Objective: This study examines how Japanese healthcare providers incorporate patients’ social backgrounds into resource allocation decisions and identifies related ethical challenges.
Methods: We conducted semi-structured interviews with 12 physicians across specialties and performed thematic analysis to identify patterns in how social factors influence decision-making.
Results: Providers’ perspectives fell into three general approaches: (1) Strict Egalitarians, who minimize social background differences and allocate resources equally; (2) Contextual Pragmatists, who consider social support and healthcare access disparities; and (3) Responsibility-Sensitive Allocators, who factor in lifestyle choices and treatment adherence. Perceptions of patients receiving public assistance or those with non-communicable diseases (NCDs) linked to smoking, alcohol use, or poor adherence influenced resource allocation. Across groups, providers aimed to guide appropriate healthcare use and mitigate excessive demands. Some physicians exhibited implicit biases, showing skepticism toward public assistance recipients or stricter judgment of non-adherent patients, potentially leading to disparities in care.
Conclusion: This study clarifies how providers consider patients’ social backgrounds in resource allocation, revealing tensions between fairness and personal responsibility. These findings highlight the need for ethical guidelines and physician training to mitigate implicit biases, ensuring equitable bedside resource allocation.

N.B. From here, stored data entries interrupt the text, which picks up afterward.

Definition listBootstrapIssuers (d : db) : list BootstrapIssuerRow :=
  omap (λ b, (λ i, mkBootRow b (i_trust_weight i) (i_verified_at i)) <$> issuers d !! b_principal_id b)
    (sort_by seeded_le (map_to_list (bootstrap_issuers d)).*2).

Definition issuer_le (a b : Issuer) : bool := i_created_at a <=? i_created_at b.

(** Issuers whose principal exists and that are not verified yet. *)
Definition listUnverifiedIssuers (d : db) : list (Issuer * Principal) :=
  omap (λ i, (λ p, (i, p)) <$> principals d !! i_principal_id i)
    (sort_by issuer_le (filter (λ i, i_verified_at i = None) (map_to_list (issuers d)).*2)).

Definition bad_request {A} (msg : jstr) : result exn A := throw_app BAD_REQUEST msg.

(** The body of PATCH /v1/admin/bootstrap-issuers. *)
Definition parse_patch (body : json) (userId : option jstr) : result exn (jstr * BootstrapUpdate) :=
  _ ← guard_or (negb (is_nullish body)) (EError (js "TypeError"));
  principal_id ← match get body "principal_id" with
                 | JStr (c :: s) => Ok (c :: s)
                 | _ => bad_request (js "principal_id is required")
                 end;
  match get body "current_weight", get body "de_emphasis_reason", get body "remove_from_registry" with
  | JUndef, JUndef, JUndef =>
      bad_request (js "Provide at least one of current_weight, de_emphasis_reason, or remove_from_registry")
  | w, r, m =>
      weight ← match w with
               | JUndef => Ok None
               | JNum n =>
                   if isNaN n || num_ltb n (num_of_Z 0) || num_ltb (num_of_Z 1) n
                   then bad_request (js "current_weight must be a number between 0 and 1") else Ok (Some n)
               | _ => bad_request (js "current_weight must be a number between 0 and 1")
               end;
      reason ← match r with
               | JUndef => Ok None
               | JNull => Ok (Some None)
               | JStr s => Ok (Some (Some s))
               | _ => bad_request (js "de_emphasis_reason must be a string or null")
               end;
      remove ← match m with
               | JUndef => Ok None
               | JBool b => Ok (Some b)
               | _ => bad_request (js "remove_from_registry must be a boolean")
               end;
      Ok (principal_id, mkBootUpdate weight reason (Some userId) remove)
  end.

Definition patch_bootstrap_issuer (e : benv) (body : json) (userId : option jstr) : M BootstrapIssuerRow :=
  pu ← lift (parse_patch body userId);
  updated ← updateBootstrapIssuer e pu.1 pu.2;
  match updated with
  | Some r => mret r
  | None => lift (throw_app NOT_FOUND (js "Bootstrap issuer not found"))
  end.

Keywords: Physicians’ Decision-Making in Bedside Resource Allocation, Ethical Considerations in Clinical Resource Allocation, Social Determinants of Health in Medical Decision-Making
Learning Objectives:
After participating in this conference, attendees should be able to:
Understand how Japanese physicians incorporate social background factors into bedside resource allocation within Japan’s healthcare system.
Recognize the ethical challenges of balancing physicians’ values with principles of fairness, personal responsibility, and just resource allocation in clinical decision-making.